◆ **Problem to solve**:
Word for word, restate each entry that appears below.
[Opening Data under study section]
Lemma ids_match_apply m o : ids_match m → ids_match (apply_op m o).
Proof.
  intros H id r Hr. pose proof (apply_transition m o id) as Ht. rewrite Hr in Ht.
  inversion Ht as [| |c r0 E|msg t r0 E|w now st r0 Hcl|o' w a r0 Hl Hf E|now st r0 Hs]; subst; cbn; eauto.
  destruct (fenced_write_job o id w a r0 Hl Hf) as (_ & E' & _). cbv zeta in E'. rewrite E'. eauto.
Qed.

Lemma ids_match_run m ops : ids_match m → ids_match (run_ops m ops).
Proof.
  intros H. induction ops as [|o ops IH] using rev_ind; [done|]. rewrite run_ops_snoc.
  by apply ids_match_apply.
Qed.

(** A successful lease-checked write. *)
Lemma fenced_success m id w a f m' :
  Memory.fenced m id w a f = (m', None) →
  ∃ r, m !! id = Some r ∧ Memory.fenceMatches (rec_job r) w a = true ∧ m' !! id = Some (f r).
Proof.
  unfold Memory.fenced. destruct (m !! id) as [r|]; [|done].
  destruct (Memory.fenceMatches (rec_job r) w a) eqn:Hf; [|done]. intros [= <-].
  exists r. rewrite store_eq. done.
Qed.

(** The in-memory store keeps the laws of the port. *)
#[export] Program Instance memory_laws (unmarshalRuleID : string → option string) :
    @WorkerJobStoreLaws Store (memory_store unmarshalRuleID) := {
  store_inv := ids_match;
  job_of s id := rec_job <$> (s !! id)
}.
Next Obligation. intros. by apply (ids_match_apply s (OpClaimJob id w now st)). Qed.
Next Obligation. intros. by apply (ids_match_apply s (OpHeartbeat id w a now)). Qed.
Next Obligation. intros. by apply (ids_match_apply s (OpInsertFindings id w a fs)). Qed.
Next Obligation. intros. by apply (ids_match_apply s (OpInsertDiagnostics id w a ds)). Qed.
Next Obligation. intros. by apply (ids_match_apply s (OpCompleteJob id w a c)). Qed.
Next Obligation. intros. by apply (ids_match_apply s (OpFailJob id w a msg t)). Qed.
Next Obligation. intros. by apply (ids_match_apply s (OpReleaseClaim id w a)). Qed.
Next Obligation.
  cbn. unfold Memory.GetJob. intros ? s id j H. destruct (s !! id) as [r|] eqn:E; [|done].
  intros [= <-]. split; [done|by apply H].
Qed.
Next Obligation. cbn. unfold Memory.GetJob. intros ? s id e. by destruct (s !! id). Qed.
Next Obligation. intros ? s id w now st s' l H. cbn in H. by apply claim_success in H as (r & _ & _ & -> & _). Qed.
Next Obligation.
  intros ? s id w a c s' H. cbn in H. apply fenced_success in H as (r & _ & _ & E).
  rewrite E. eexists. split; [reflexivity|]. done.
Qed.
Next Obligation.
  intros ? s id w a msg t s' H. cbn in H. apply fenced_success in H as (r & _ & Hf & E).
  apply fence_running in Hf as (_ & _ & Ha). rewrite E. eexists. split; [reflexivity|]. done.
Qed.
Next Obligation.
  intros ? s id w a s' H. cbn in H. apply fenced_success in H as (r & _ & Hf & E).
  apply fence_running in Hf as (_ & _ & Ha). rewrite E. eexists. split; [reflexivity|]. done.
Qed.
[Closing Data under study section]
◆ **Worked solution**:
Lemma ids_match_apply m o : ids_match m → ids_match (apply_op m o).
Proof.
  intros H id r Hr. pose proof (apply_transition m o id) as Ht. rewrite Hr in Ht.
  inversion Ht as [| |c r0 E|msg t r0 E|w now st r0 Hcl|o' w a r0 Hl Hf E|now st r0 Hs]; subst; cbn; eauto.
  destruct (fenced_write_job o id w a r0 Hl Hf) as (_ & E' & _). cbv zeta in E'. rewrite E'. eauto.
Qed.

Lemma ids_match_run m ops : ids_match m → ids_match (run_ops m ops).
Proof.
  intros H. induction ops as [|o ops IH] using rev_ind; [done|]. rewrite run_ops_snoc.
  by apply ids_match_apply.
Qed.

(** A successful lease-checked write. *)
Lemma fenced_success m id w a f m' :
  Memory.fenced m id w a f = (m', None) →
  ∃ r, m !! id = Some r ∧ Memory.fenceMatches (rec_job r) w a = true ∧ m' !! id = Some (f r).
Proof.
  unfold Memory.fenced. destruct (m !! id) as [r|]; [|done].
  destruct (Memory.fenceMatches (rec_job r) w a) eqn:Hf; [|done]. intros [= <-].
  exists r. rewrite store_eq. done.
Qed.

(** The in-memory store keeps the laws of the port. *)
#[export] Program Instance memory_laws (unmarshalRuleID : string → option string) :
    @WorkerJobStoreLaws Store (memory_store unmarshalRuleID) := {
  store_inv := ids_match;
  job_of s id := rec_job <$> (s !! id)
}.
Next Obligation. intros. by apply (ids_match_apply s (OpClaimJob id w now st)). Qed.
Next Obligation. intros. by apply (ids_match_apply s (OpHeartbeat id w a now)). Qed.
Next Obligation. intros. by apply (ids_match_apply s (OpInsertFindings id w a fs)). Qed.
Next Obligation. intros. by apply (ids_match_apply s (OpInsertDiagnostics id w a ds)). Qed.
Next Obligation. intros. by apply (ids_match_apply s (OpCompleteJob id w a c)). Qed.
Next Obligation. intros. by apply (ids_match_apply s (OpFailJob id w a msg t)). Qed.
Next Obligation. intros. by apply (ids_match_apply s (OpReleaseClaim id w a)). Qed.
Next Obligation.
  cbn. unfold Memory.GetJob. intros ? s id j H. destruct (s !! id) as [r|] eqn:E; [|done].
  intros [= <-]. split; [done|by apply H].
Qed.
Next Obligation. cbn. unfold Memory.GetJob. intros ? s id e. by destruct (s !! id). Qed.
Next Obligation. intros ? s id w now st s' l H. cbn in H. by apply claim_success in H as (r & _ & _ & -> & _). Qed.
Next Obligation.
  intros ? s id w a c s' H. cbn in H. apply fenced_success in H as (r & _ & _ & E).
  rewrite E. eexists. split; [reflexivity|]. done.
Qed.
Next Obligation.
  intros ? s id w a msg t s' H. cbn in H. apply fenced_success in H as (r & _ & Hf & E).
  apply fence_running in Hf as (_ & _ & Ha). rewrite E. eexists. split; [reflexivity|]. done.
Qed.
Next Obligation.
  intros ? s id w a s' H. cbn in H. apply fenced_success in H as (r & _ & Hf & E).
  apply fence_running in Hf as (_ & _ & Ha). rewrite E. eexists. split; [reflexivity|]. done.
Qed.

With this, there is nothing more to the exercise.